Qualcuno potrebbe essere stato un figlio diviso tra le lotte dei genitori, o spettatore impotente di rancori generazionali; un figlio abbandonato ad ore di televisione e a solitudine immensa; un figlio risentito perché usato dai genitori per le loro gratificazioni; un figlio iperprotetto o trascurato. C’è chi ha subito violenze, abusi e abbandoni. Queste esperienze possono generare un bisogno di risarcimento, che viene riversato sul coniuge in modo inconsapevole, minando la serenità della relazione. Lo esprime bene Papa Francesco nell’Amoris laetitia: “Molti terminano la propria infanzia senza aver mai sperimentato di essere amati incondizionatamente, e questo ferisce la loro capacità di aver fiducia e di donarsi. Una relazione mal vissuta con i propri genitori e fratelli, che non è mai stata sanata, riappare, e danneggia la vita coniugale” (AL 240).
Perché questo non accada, è necessario “rivisitare” la nostra storia, regalarci la possibilità di ripercorrere, con gli occhi dell’adulto, le relazioni che abbiamo avuto da bambini, in un percorso di integrazione e riconciliazione: “Dunque bisogna fare un percorso di liberazione che non si è mai affrontato. Quando la relazione tra i coniugi non funziona bene, prima di prendere decisioni importanti, conviene assicurarsi che ognuno abbia fatto questo cammino di cura della propria storia”(AL 240; cfr AL 198).
“L’uomo lascerà suo padre e sua madre e si unirà a sua moglie, e i due saranno un’unica carne” (Gen 2, 24). Si può “lasciare” la famiglia d’origine sbattendo la porta, dicendo a se stessi: “Mai assomiglierò a mio padre” oppure “Non mi comporterò mai con i miei figli come si è comportata mia madre con me”, per poi scoprire dolorosamente di avere gli stessi atteggiamenti e comportamenti. I conti in sospeso, i risarcimenti da ottenere, i risentimenti, impediscono il “lasciare” biblico e tengono legati a doppia mandata. La possibilità di sciogliere questi legami distruttivi passa attraverso un percorso di riconciliazione e guarigione interiore, nel quale viene riesaminata la vita e risanate le relazioni con chi ci ha dato la vita. “La riconciliazione con le proprie figure parentali non è un optional: se manca, mancano le radici; ci possono essere intorno nutrimento e risorse, ma senza radici non è possibile assorbirle e trasformarle in linfa”[4].

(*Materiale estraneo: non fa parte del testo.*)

(* ===== verification/Start.v ===== *)
(** * The start of a relayer process

    [startRelay] of [src/bridge/cmd/bridge/main.go], from the parsed command line to the closing
    after a signal: the configuration files, the status handlers of the two clients, the
    connections to the nodes with the bindings of the contracts, the messenger, the components
    of the relayer ([Factory]), the web server ([Api]), [Start], whatever the running process does
    ([Process]), and the shutdown.  The libraries that are called are parameters.

    The status handlers of the clients and the holder of ERC20 contracts are objects that several
    components share: they live in the world [X], where [startMemory] finds them. *)
From S2P Require Import Prelude Go Text Common Interfaces Hoist Status EthClient Bindings MvxClient Relayer Config Api Factory Main FactoryFacts Process.
Import Factory FactoryFacts Process.
Open Scope go_scope.

Module Start.

Definition EthClientStatusHandlerName : string := "eth-client".
Definition MultiversXClientStatusHandlerName : string := "multiversx-client".

(** ** Shared objects *)

Record startObjects := mkStart {
  so_status : gmap string Relayer.metrics;
  so_erc20 : gset bytes
}.

Record startMemory (X : Type) := {
  start_load : X -> startObjects;
  start_store : startObjects -> X -> X
}.
Arguments start_load {X} _ _.
Arguments start_store {X} _ _ _.

(** The options of the MultiversX proxy. *)
Record ArgsProxy := {
  ProxyURL : string;
  SameScState : bool;
  ShouldBeSynced : bool;
  FinalityCheck : bool;
  AllowedDeltaToFinal : Z;
  CacheExpirationTime : Z;
  EntityType : string
}.

(** ** Libraries

    [F] is an open log file, [Y] a connection to an Ethereum node, [Mar] a marshaller, [C] and [R]
    the messenger's caches and ratings, [H] a persistent status handler, [W] a middleware of the
    web server; the storage has its own configuration types. *)
Section Start.
Context {X T P K A F Y Mar C R H W CacheConfig DBConfig CacherArgs DBArgs : Type}.
Local Abbreviation S := (@Main.StorageConfig CacheConfig DBConfig).

Record startLibraries := {
  DefaultRestInterface : string;
  LogDebug_String : string;
  sl_log : @Main.logLib X F;
  ChangeFileLifeSpan : F -> Z -> Z -> M X (option error);
  LoadTomlFile_Config : string -> M X (res (Configs.Config A S));
  LoadTomlFile_Api : string -> M X (res Configs.ApiRoutesConfig);
  path_Join : string -> string -> string;
  GetDBFromConfig : DBConfig -> DBArgs;
  set_FilePath : string -> DBArgs -> DBArgs;
  GetCacherFromConfig : CacheConfig -> CacherArgs;
  NewStorageUnitFromConf : CacherArgs -> DBArgs -> M X (res (Storer X));
  NewProxy : ArgsProxy -> M X (res (MvxClient.Proxy X));
  Dial : string -> M X (res Y);
  connection_client : Y -> EthClient.blockchainClient X;
  NewBoundContract : Y -> bytes -> string -> Bindings.BoundContract X;
  abi_JSON : string -> option error;
  BridgeABI : string;
  GenericErc20ABI : string;
  address_String : bytes -> string;
  NewMarshalizer : string -> res Mar;
  NewLRUCache : Z -> res C;
  NewPeersRatingHandler : C -> C -> res R;
  NewNetworkMessenger : Mar -> Main.P2PConfig -> R -> string -> M X (res (NetMessenger X));
  NewPersistentStatusHandler : Mar -> res H;
  NewAppStatusFacadeWithHandlers : H -> option error;
  ErrNilFacadeHandler : error;
  ErrNilHttpServer : error;
  NewResponseLoggerMiddleware : Z -> W;
  NewSourceThrottler : Z -> res W;
  NewGlobalThrottler : Z -> res W;
  server_Shutdown : M X (option error)
}.

Context (L : libraries X T P K A) (m : memory X) (SL : startLibraries) (h : startMemory X).

(** ** Status handlers of the clients *)

Definition client_metrics (name : string) (x : X) : Relayer.metrics :=
  default (Relayer.mkMetrics name ∅ ∅) (so_status (start_load h x) !! name).
Definition set_client_metrics (v : Relayer.metrics) (x : X) : X :=
  let o := start_load h x in start_store h (mkStart (<[Relayer.mt_Name v := v]> (so_status o)) (so_erc20 o)) x.

Definition client_get (name : string) (x : X) : Status.statusHandler X :=
  let v := client_metrics name x in Status.mkStatus (Relayer.mt_Int v) (Relayer.mt_String v) x.
Definition client_put (name : string) (sh : Status.statusHandler X) (_ : X) : X :=
  set_client_metrics (Relayer.mkMetrics name (Status.intMetrics sh) (Status.stringMetrics sh)) (Status.st_store sh).

Definition on_client (name : string) (B : Type) : M (Status.statusHandler X) B -> M X B :=
  zoom (client_get name) (client_put name).

(** The handler as the components use it. *)
Definition client_status (storer : Storer X) (name : string) : StatusHandler X :=
  hoist_status (on_client name) (Status.status_interface (Storer_Put storer) (lib_metrics_Marshal L) name (lib_order L)).

(** [status.NewStatusHandler] and the registration of the handler with the metrics holder. *)
Definition newClientStatus (storer : Storer X) (name : string) (holder : gmap string Relayer.metrics)
    : M X (res (gmap string Relayer.metrics)) :=
  loaded <?- Status.NewStatusHandler (Storer_Get storer) (lib_metrics_Unmarshal L) name (lib_order L) true;
  let handler := Relayer.mkMetrics name (fst loaded) (snd loaded) in
  modify (set_client_metrics handler);;
  mret (match Status.AddStatusHandler Relayer.mt_Name handler holder with
        | (Some e, _) => Err e
        | (None, holder') => Ok holder'
        end).

(** ** The Ethereum side *)

(** The balance query of a token, through a binding of its address. *)
Definition erc20_BalanceOf (connection : Y) (sh : StatusHandler X) (erc20Address address : bytes) : M X (res Z) :=
  zoom (fun x => EthClient.mkErc20 (so_erc20 (start_load h x)) x)
    (fun e _ => let x := EthClient.erc20_world e in
                start_store h (mkStart (so_status (start_load h x)) (EthClient.contracts e)) x)
    (EthClient.holder_BalanceOf sh (address_String SL)
       (fun a => match Bindings.NewGenericErc20 (abi_JSON SL) (NewBoundContract SL connection) (GenericErc20ABI SL) a with
                 | Err e => Some e | Ok _ => None end)
       (fun a account => Bindings.GenericErc20_BalanceOf (NewBoundContract SL connection a (GenericErc20ABI SL)) account)
       erc20Address address).

(** [NewErc20SafeContractsHolder] with the connection and the handler, which are not nil. *)
Definition newErc20Holder : M X (res unit) := fun x =>
  match EthClient.NewErc20SafeContractsHolder true true x with
  | Err e => (Ret (Err e), x)
  | Ok e => (Ret (Ok tt), start_store h (mkStart (so_status (start_load h x)) (EthClient.contracts e)) x)
  end.

(** ** From the command line to the arguments of the factory *)

Definition no_error (c : M X (option error)) : M X (res unit) :=
  err ← c; mret (match err with Some e => Err e | None => Ok tt end).

Definition proxy_args (cfg : Configs.Config A S) : ArgsProxy :=
  let mx := Configs.cf_MultiversX cfg in {|
    ProxyURL := Configs.mc_NetworkAddress mx;
    SameScState := false;
    ShouldBeSynced := false;
    FinalityCheck := Configs.mc_ProxyFinalityCheck mx;
    AllowedDeltaToFinal := Configs.mc_ProxyMaxNoncesDelta mx;
    CacheExpirationTime := Relayer.seconds (Configs.mc_ProxyCacherExpirationSeconds mx);
    EntityType := Configs.mc_ProxyRestAPIEntityType mx |}.

(** The logger and the configuration files. *)
Definition load_configs (ctx : Main.cliContext) : M X (res (Configs.Configs A S)) :=
  let flagsConfig := Main.getFlagsConfig (DefaultRestInterface SL) (LogDebug_String SL) ctx in
  fileLogging <?- Main.attachFileLogger (sl_log SL) flagsConfig;
  level <?- no_error (Main.SetLogLevel (sl_log SL) (Configs.fl_LogLevel flagsConfig));
  cfg <?- Main.loadConfig (LoadTomlFile_Config SL) (Configs.fl_ConfigurationFile flagsConfig);
  apiRoutesConfig <?- Main.loadApiConfig (LoadTomlFile_Api SL) (Configs.fl_ConfigurationApiFile flagsConfig);
  span <?- (match fileLogging with
            | Some f => no_error (ChangeFileLifeSpan SL f (Relayer.seconds (Configs.LogFileLifeSpanInSec (Configs.cf_Logs cfg)))
                                    (u64 (Configs.LogFileLifeSpanInMB (Configs.cf_Logs cfg))))
            | None => mret (Ok tt)
            end);
  mret (Ok (Configs.mkConfigs cfg apiRoutesConfig flagsConfig)).

(** The storer, the metrics holder and the handlers of the two clients. *)
Definition create_status (configs : Configs.Configs A S) : M X (res (Storer X * gmap string Relayer.metrics)) :=
  statusStorer <?- Main.CreateUnitStorer (path_Join SL) (GetDBFromConfig SL) (set_FilePath SL) (GetCacherFromConfig SL)
    (NewStorageUnitFromConf SL) (Configs.rc_StatusMetricsStorage (Configs.cf_Relayer (Configs.GeneralConfig configs)))
    (path_Join SL (Configs.fl_WorkingDir (Configs.FlagsConfig configs)) Main.dbPath);
  holder <?- newClientStatus statusStorer EthClientStatusHandlerName Status.NewMetricsHolder;
  holder <?- newClientStatus statusStorer MultiversXClientStatusHandlerName holder;
  mret (Ok (statusStorer, holder)).

(** The handlers of the application status; both hold only metrics of the messenger. *)
Definition create_appStatus (marshaller : Mar) : res unit :=
  match NewPersistentStatusHandler SL marshaller with
  | Err e => Err e
  | Ok persistentHandler =>
      match NewAppStatusFacadeWithHandlers SL persistentHandler with
      | Some e => Err e
      | None => Ok tt
      end
  end.

(** The connections, and the arguments of the factory. *)
Definition connect (configs : Configs.Configs A S) (statusStorer : Storer X) : M X (res (ArgsEthereumToMultiversXBridge X A S)) :=
  let cfg := Configs.GeneralConfig configs in
  let ethClientStatusHandler := client_status statusStorer EthClientStatusHandlerName in
  if String.eqb (Configs.mc_NetworkAddress (Configs.cf_MultiversX cfg)) ""
  then mret (Err (ErrExternal "empty MultiversX.NetworkAddress in config file"))
  else
    proxy <?- NewProxy SL (proxy_args cfg);
    ethClient <?- Dial SL (Configs.ec_NetworkAddress (Configs.cf_Eth cfg));
    let bridgeEthAddress := HexToAddress L (Configs.ec_MultisigContractAddress (Configs.cf_Eth cfg)) in
    multiSigInstance <?- mret (Bindings.NewBridge (abi_JSON SL) (NewBoundContract SL ethClient) (BridgeABI SL) bridgeEthAddress);
    erc20ContractsHolder <?- newErc20Holder;
    marshaller <?- mret (NewMarshalizer SL (Configs.rc_Marshalizer_Type (Configs.cf_Relayer cfg)));
    messenger <?- Main.buildNetMessenger (NewLRUCache SL) (NewPeersRatingHandler SL) (NewNetworkMessenger SL marshaller) cfg;
    match EthClient.wrapper_checkArgs true true true with
    | Some e => mret (Err e)
    | None =>
        appStatus <?- mret (create_appStatus marshaller);
        mret (Ok {|
          Args_Configs := configs;
          Args_Messenger := Some messenger;
          Args_StatusStorer := Some statusStorer;
          Args_Proxy := Some proxy;
          Args_MultiversXClientStatusHandler := Some (client_status statusStorer MultiversXClientStatusHandlerName);
          Args_Erc20ContractsHolder := Some (erc20_BalanceOf ethClient ethClientStatusHandler);
          Args_ClientWrapper := Some (EthClient.NewEthereumChainWrapper ethClientStatusHandler multiSigInstance (connection_client SL ethClient));
          Args_TimeForBootstrap := Main.timeForBootstrap;
          Args_TimeBeforeRepeatJoin := Main.timeBeforeRepeatJoin;
          Args_MetricsHolder := true;
          Args_AppStatusHandler := true |})
    end.

Definition prepare (ctx : Main.cliContext) : M X (res (ArgsEthereumToMultiversXBridge X A S * gmap string Relayer.metrics)) :=
  configs <?- load_configs ctx;
  status <?- create_status configs;
  args <?- connect configs (fst status);
  mret (Ok (args, snd status)).

(** ** The start *)

Record started := mkStarted {
  st_args : ArgsEthereumToMultiversXBridge X A S;
  st_components : ethMultiversXBridgeComponents (X := X) (T := T) (P := P);
  st_server : Api.webServer (bridgeState X) W
}.

(** What the metrics holder holds: the registered handlers, those of the clients with what they
    have now. *)
Definition holder_now (b : bridgeState X) : gmap string Relayer.metrics :=
  let r := br_relayer b in so_status (start_load h (Relayer.r_world r)) ∪ Relayer.r_metrics r.

Definition handler_metrics (v : Relayer.metrics) : Api.GeneralMetrics :=
  Status.GetAllMetrics (lib_order L) (Status.mkStatus (Relayer.mt_Int v) (Relayer.mt_String v) tt).

Definition start_web_server (configs : Configs.Configs A S) : M (bridgeState X) (res (Api.webServer (bridgeState X) W)) := fun b =>
  (Main.StartWebServer (ErrNilFacadeHandler SL) (ErrNilHttpServer SL) (NewResponseLoggerMiddleware SL) (NewSourceThrottler SL)
     (NewGlobalThrottler SL) handler_metrics (lib_order L) (lib_order L) configs (Some holder_now) b, b).

(** [startRelay] up to the wait for a signal. *)
Definition startRelay_up (ctx : Main.cliContext) : M (bridgeState X) (res started) :=
  prepared <?- on_world (prepare ctx);
  let '(args, holder) := prepared in
  on_relayer (modify (Relayer.set_metrics holder));;
  components <?- NewEthMultiversXBridgeComponents L m args;
  webServer <?- start_web_server (Args_Configs args);
  err ← Factory.Start L m components;
  match err with
  | Some e => mret (Err e)
  | None => mret (Ok (mkStarted args components webServer))
  end.

(** ** Running and closing *)

(** The running process: the components with their machines, and the web server. *)
Record relay := mkRelay { rl_process : process X; rl_server : Api.webServer (bridgeState X) W }.

Definition on_process {B} (c : M (process X) B) : M relay B := zoom rl_process (fun p r => mkRelay p (rl_server r)) c.

(** The web server works on the current state of the components. *)
Definition on_server {B} (c : M (Api.webServer (bridgeState X) W) B) : M relay B :=
  zoom (fun r => Api.set_ws_world (pr_bridge (rl_process r)) (rl_server r))
    (fun w r => let p := rl_process r in mkRelay (mkProcess (Api.ws_world w) (pr_first p) (pr_second p)) w) c.

(** After the signal. *)
Definition startRelay_down (components : ethMultiversXBridgeComponents (X := X) (T := T) (P := P)) : M relay (option error) :=
  Main.shutdown (on_process (on_bridge (Close L components))) (on_server (Api.ws_Close (on_world (server_Shutdown SL)))).

(** Everything that happens until the signal, then the shutdown: what the activities and
    [startRelay] returned. *)
Definition run_until_signal (s : started) (l : list (activity X)) : M relay (list (activity X * option error) * option error) :=
  log ← on_process (live L m (st_args s) (st_components s) l);
  err ← startRelay_down (st_components s);
  mret (log, err).

End Start.
Arguments startLibraries X A F Y Mar C R H W CacheConfig DBConfig CacherArgs DBArgs : clear implicits.
End Start.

L’effetto di un percorso di perdono e di riconciliazione verso i genitori, come verso qualsiasi altra persona, porta per così dire ad una pulizia del campo visivo, grazie alla quale si riesce a vedere se stessi e gli altri in una luce nuova. Questo rende possibile il “lasciare” biblico, rende possibile il salto generazionale, rende possibile andare verso il futuro con la consapevolezza del bene ricevuto. Non si è più figli solo fruitori di diritti, o focalizzati solo su quanto non si è ricevuto, ma figli capaci di cura, che hanno imparato a guardare con tenerezza ai difetti e alle debolezze dei propri genitori. Figli capaci di “conoscere di nuovo”, e cioè di “ri-conoscenza” verso le persone che Dio ha usato per dar loro la vita, e quindi capaci di dare vita a loro volta, senza caricare le future generazioni di risentimenti e vendette.
[1] Scabini E., Donati P., La famiglia “lunga” del giovane adulto, Vita e pensiero, Milano 1988.
[2] Vivaldelli G., La Bibbia nella vita della famiglia, ed. San Paolo 2011, p. 23-24.
[3] Il termine “invischiato” è usato comunemente nella psicologia sistemico-relazionale, per indicare le famiglie dove “tutti sanno tutto”
[4] Gillini G. – Zattoni M., Ben-essere in famiglia. Proposta di lavoro per l’autoformazione di coppie e di genitori, Queriniana, Brescia 1995, 191.